Tal es, justamente, el tratamiento que se aplica a los asesinatos. Una vez pagado el tributo de dolor a quienes han perecido y, en todo caso, cuando el tiempo ha sosegado las pasiones personales, es inevitable examinar y apreciar los aspectos escénicos (que podrían llamarse, en estética, los valores comparativos) de los distintos crímenes. Se compara un asesinato con otro; se cotejan y valoran las circunstancias que otorgan a uno de ellos la superioridad, como por ejemplo la incidencia y efectos de la sorpresa, etc. Por todo ello reclamo para mi extravagancia el terreno ineludible y perpetuo que surge con la mayor espontaneidad en la mente del hombre. Nadie pretenderá que sería posible defender a Swift con argumentos semejantes.

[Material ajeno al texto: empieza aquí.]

(** [register] on a controller in a reachable state refuses exactly the reads and writes that
    leave the export, with [OutOfBounds] and without any change; it accepts every other
    operation, flushes included, under the next ticket. *)
Theorem register_exact extent_bytes w env op :
  adm_reachable extent_bytes w →
  as_next_ticket (ai_state (w_inner w)) < u64_max →
  as_extent_bytes (ai_state (w_inner w)) ≤ u64_max →
  let st := ai_state (w_inner w) in
  let rejected :=
    match op_range op with
    | Some range => as_extent_bytes st <? br_start range + br_len range
    | None => false
    end in
  let '(res, inner) := register env op (w_inner w) in
  if rejected then
    inner = w_inner w ∧
    ∃ range, op_range op = Some range ∧
      res = Err (OutOfBounds (op_kind op) (br_start range) (br_len range) (as_extent_bytes st))
  else
    (∃ sent, res = Ok (as_next_ticket st, sent)) ∧
    as_next_ticket (ai_state inner) = as_next_ticket st + 1.
Proof.
  intros Hw%reachable_ok Hlt Hext st rejected.
  pose proof (wo_lock _ Hw) as Hl. pose proof (wo_queue _ Hw) as Hq. pose proof (wo_next _ Hw) as Hn.
  subst st rejected. destruct (w_inner w) as [p st]. cbn in Hl, Hq, Hn, Hlt, Hext |- *. subst p.
  pose proof (register_rejects env op st) as Hrej.
  pose proof (register_accepts env op st (conj (proj1 Hn) Hlt) Hq) as Hacc.
  unfold validate in Hrej, Hacc. destruct (op_range op) as [r|].
  2: { destruct (Hacc eq_refl) as (a & k & s & -> & _). eauto. }
  destruct (checked_end r) as [e|] eqn:He; cbn [ok_or obind] in Hrej, Hacc.
  - apply u64_checked_add_Some in He as [_ ->]. destruct (_ <? _).
    + rewrite (Hrej _ eq_refl). eauto.
    + destruct (Hacc eq_refl) as (a & k & s & -> & _). eauto.
  - apply u64_checked_add_None in He. decide_cmp. rewrite (Hrej _ eq_refl). eauto.
Qed.

Lemma register_exact_witness :
  adm_reachable 100 busy_world ∧
  ∃ r, (register (world_env busy_world ∅) (ARead (mkRange 95 10)) (w_inner busy_world)).1 = Err r.
Proof.
  split; [exact busy_world_reachable|].
  pose proof (register_exact 100 busy_world (world_env busy_world ∅) (ARead (mkRange 95 10))
    busy_world_reachable) as H.
  specialize (H ltac:(vm_compute; reflexivity) ltac:(vm_compute; congruence)).
  destruct (register _ _ _) as [res inner]. cbn -[busy_world] in H.
  replace (as_extent_bytes (ai_state (w_inner busy_world)) <? 105) with true in H
    by (vm_compute; reflexivity).
  destruct H as (_ & r & _ & ->). eexists. reflexivity.
Defined.
(** The outcome inside the transaction; [None] is the rollback after an update of no row. *)
Definition publish_in_tx (now : Timestamp) (request : PublishTreeUpdate)
    : SQL CatalogError (tx_end (option PublishTreeUpdateOutcome)) :=
  let! current := fetch_export_record_by_id (pu_export_id request) in
  if bool_decide (r_state current = Deleted) then mfail (ExportDeleted (r_name current))
  else if bool_decide (r_head current ≠ pu_expected_head request) then
    mret (Commit (Some (StaleHead current)))
  else
    let! _ := insert_tree_records (pu_records request) now in
    let! next_size := mlift (u64_to_i64 "size_bytes" (size_bytes (pu_next_head request))) in
    let! next_base := mlift (u64_to_i64 "base_wal_seq" (base_wal_seq (pu_next_head request))) in
    let! expected_size := mlift (u64_to_i64 "size_bytes" (size_bytes (pu_expected_head request))) in
    let! expected_base := mlift (u64_to_i64 "base_wal_seq" (base_wal_seq (pu_expected_head request))) in
    let! rows := sql_map_err map_sqlx_error (statement (update_head (pu_export_id request)
      (head_row (pu_next_head request) next_size next_base now)
      (head_row (pu_expected_head request) expected_size expected_base now))) in
    if rows =? 0 then mret (Rollback None)
    else
      let! _ := sql_map_err map_sqlx_error (statement (touch_export (pu_export_id request) now)) in
      let! record := fetch_export_record_by_id (pu_export_id request) in
      mret (Commit (Some (Published record))).

Definition publish_tree_update (clock : option N) (request : PublishTreeUpdate)
    : SQL CatalogError PublishTreeUpdateOutcome :=
  let! now := mlift (current_timestamp clock) in
  let! outcome := transaction (publish_in_tx now request) in
  match outcome with
  | Some outcome => mret outcome
  | None =>
      let! current := fetch_export_record_by_id (pu_export_id request) in
      mret (StaleHead current)
  end.

(** ** What the constraints give *)

Definition head_of (t : Tables) (id : string) : CatalogResult ExportHead :=
  match t_heads t !! id with
  | Some r => row_to_export_head r
  | None => Err (Database "export head `{export_id}` not found")
  end.

(** The schema: row constraints, unique names, and foreign keys. *)
Record schema_ok (t : Tables) : Prop := {
  so_exports : ∀ id r, t_exports t !! id = Some r → export_check r = true;
  so_names : ∀ i j r s, t_exports t !! i = Some r → t_exports t !! j = Some s →
               er_name r = er_name s → i = j;
  so_heads : ∀ id r, t_heads t !! id = Some r →
               head_check r = true ∧ null_or_key (hr_root_node_id r) (t_nodes t) = true;
  so_nodes : ∀ id r, t_nodes t !! id = Some r →
               node_check r = true ∧ null_or_key (nr_owner_export_id r) (t_exports t) = true;
  so_edges : ∀ key child, t_edges t !! key = Some child →
               0 ≤ key.2 ∧ is_Some (t_nodes t !! key.1) ∧ is_Some (t_nodes t !! child);
  so_leaf_refs : ∀ id r, t_leaf_refs t !! id = Some r →
               leaf_check r = true ∧ is_Some (t_nodes t !! id);
}.

(** Between operations each export has its head row, and each head row its export. *)
Definition paired (t : Tables) : Prop :=
  ∀ id, is_Some (t_exports t !! id) ↔ is_Some (t_heads t !! id).

Definition tables_ok (t : Tables) : Prop := schema_ok t ∧ paired t.

Definition Tables_empty : Tables := mkTables ∅ ∅ ∅ ∅ ∅.

Section sql.
Lemma statement_inv {A} (run : Tables → outcome SqlError (A * Tables)) db a db' :
  statement run db = (Ok a, db') → run (db_tables db) = Ok (a, db_tables db').
Proof.
  unfold statement. destruct (db_faults db) as [|[] fs]; [| done |];
    destruct (run _) as [[x t]| |]; naive_solver.
Qed.

Lemma statement_err {A} (run : Tables → outcome SqlError (A * Tables)) db o db' :
  statement run db = (o, db') → is_ok o = false → db_tables db' = db_tables db.
Proof.
  unfold statement. destruct (db_faults db) as [|[] fs];
    repeat case_match; intros; simplify_eq; done.
Qed.

Lemma sql_map_err_inv {E F A} (f : E → F) (m : SQL E A) db a db' :
  sql_map_err f m db = (Ok a, db') → m db = (Ok a, db').
Proof. unfold sql_map_err. destruct (m db) as [[] ?]; naive_solver. Qed.

Lemma query_tables {A} (f : Tables → A) db o db' :
  query f db = (o, db') → db_tables db' = db_tables db.
Proof.
  unfold query, sql_map_err, statement. destruct (db_faults db) as [|[] fs]; naive_solver.
Qed.

Lemma query_inv {A} (f : Tables → A) db a db' :
  query f db = (Ok a, db') → a = f (db_tables db) ∧ db_tables db' = db_tables db.
Proof.
  intros H. split; [|by eapply query_tables].
  apply sql_map_err_inv, statement_inv in H. naive_solver.
Qed.

Lemma transaction_inv {A} (body : SQL CatalogError (tx_end A)) db a db' :
  transaction body db = (Ok a, db') →
  ∃ db1 db2, db_tables db1 = db_tables db ∧
    ((body db1 = (Ok (Commit a), db2) ∧ db_tables db' = db_tables db2) ∨
     (body db1 = (Ok (Rollback a), db2) ∧ db_tables db' = db_tables db)).
Proof.
  unfold transaction. destruct (query _ db) as [[u| |] db1] eqn:Hq; [|done..].
  apply query_tables in Hq. destruct (body db1) as [[[x|x]| |] db2] eqn:Hb; [| |done..].
  - destruct (query _ db2) as [[v| |] db3] eqn:Hc; intros [= <- <-].
    apply query_tables in Hc. exists db1, db2. naive_solver.
  - destruct (query _ db2) as [[v| |] db3] eqn:Hc; intros [= <- <-].
    exists db1, db2. naive_solver.
Qed.

Lemma transaction_err {A} (body : SQL CatalogError (tx_end A)) db o db' :
  transaction body db = (o, db') → is_ok o = false → db_tables db' = db_tables db.
Proof.
  unfold transaction. destruct (query _ db) as [[u| |] db1] eqn:Hq; apply query_tables in Hq.
  2,3: naive_solver.
  destruct (body db1) as [[[x|x]| |] db2]; try destruct (query _ db2) as [[v| |] db3];
    intros; simplify_eq; done.
Qed.
End sql.

(** Splits every hypothesis that says a sequence of statements succeeded. *)
Ltac inv_sql :=
  repeat match goal with
  | H : mseq _ _ _ = (Ok _, _) |- _ =>
      let a := fresh "a" in let db := fresh "db" in let Ha := fresh "Ha" in
      apply mseq_inv in H as (a & db & Ha & H)
  | H : mlift _ _ = (Ok _, _) |- _ => apply mlift_inv in H as [H ->]
  | H : sql_map_err _ _ _ = (Ok _, _) |- _ => apply sql_map_err_inv, statement_inv in H
  | H : query _ _ = (Ok _, _) |- _ => apply query_inv in H as [-> H]
  | H : mret _ _ = (Ok _, _) |- _ => injection H as H; simplify_eq
  | H : mfail _ _ = (Ok _, _) |- _ => discriminate H
  end.

Section rows.
Lemma i64_to_u64_inv f v x : i64_to_u64 f v = Ok x → x = v.
Proof. unfold i64_to_u64. case_match; naive_solver. Qed.

Lemma u64_to_i64_inv f v x : u64_to_i64 f v = Ok x → x = v.
Proof. unfold u64_to_i64. case_match; naive_solver. Qed.
(* ===== verification/Tree.v ===== *)
(** * Tree records: factory, blocks and the lazy metadata reader

    [engines/tree/edit.rs] and [engines/tree/read.rs].  The reader is written against the
    [TreeRecordStore] interface of [service.rs]; its soundness holds for every store, its
    completeness for every store that obeys the laws of the interface, and the SQLite
    catalog is an instance of both. *)

From S2P Require Import Prelude ControlPlane ProtocolWire Server Geometry Catalog.

#[local] Open Scope string_scope.
#[local] Open Scope list_scope.
#[local] Open Scope Z_scope.

(** ** Blocks *)

Inductive BlockPart : Type :=
| BlockData (range : ByteRange) (bytes : list byte)
| BlockZero (range : ByteRange).

Record Block := mkBlock { b_range : ByteRange; b_parts : list BlockPart }.

Definition part_range (part : BlockPart) : ByteRange :=
  match part with BlockData range _ | BlockZero range => range end.

Definition invalid_block (message : string) : ServerError := SIo "block read" message.

Definition checked_range_end (range : ByteRange) : SResult Z :=
  ok_or (u64_checked_add (br_start range) (br_len range)) (invalid_block "range end overflowed").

Tan importante diferencia entre el Deán y yo es uno de los motivos que me han llevado a componer este Post scriptum. La segunda razón es presentar al lector, con todo detalle, tres casos memorables de asesinato que hace tiempo coronó de laurel la voz de los aficionados, en especial los dos primeros de los tres, o sea los inmortales asesinatos cometidos por Williams en 1812. El acto y el actor, cada uno de por sí, son interesantes en el más alto grado y, como desde 1812 han transcurrido cuarenta y dos años, no cabe suponer que la generación actual conozca bien ninguno de los dos.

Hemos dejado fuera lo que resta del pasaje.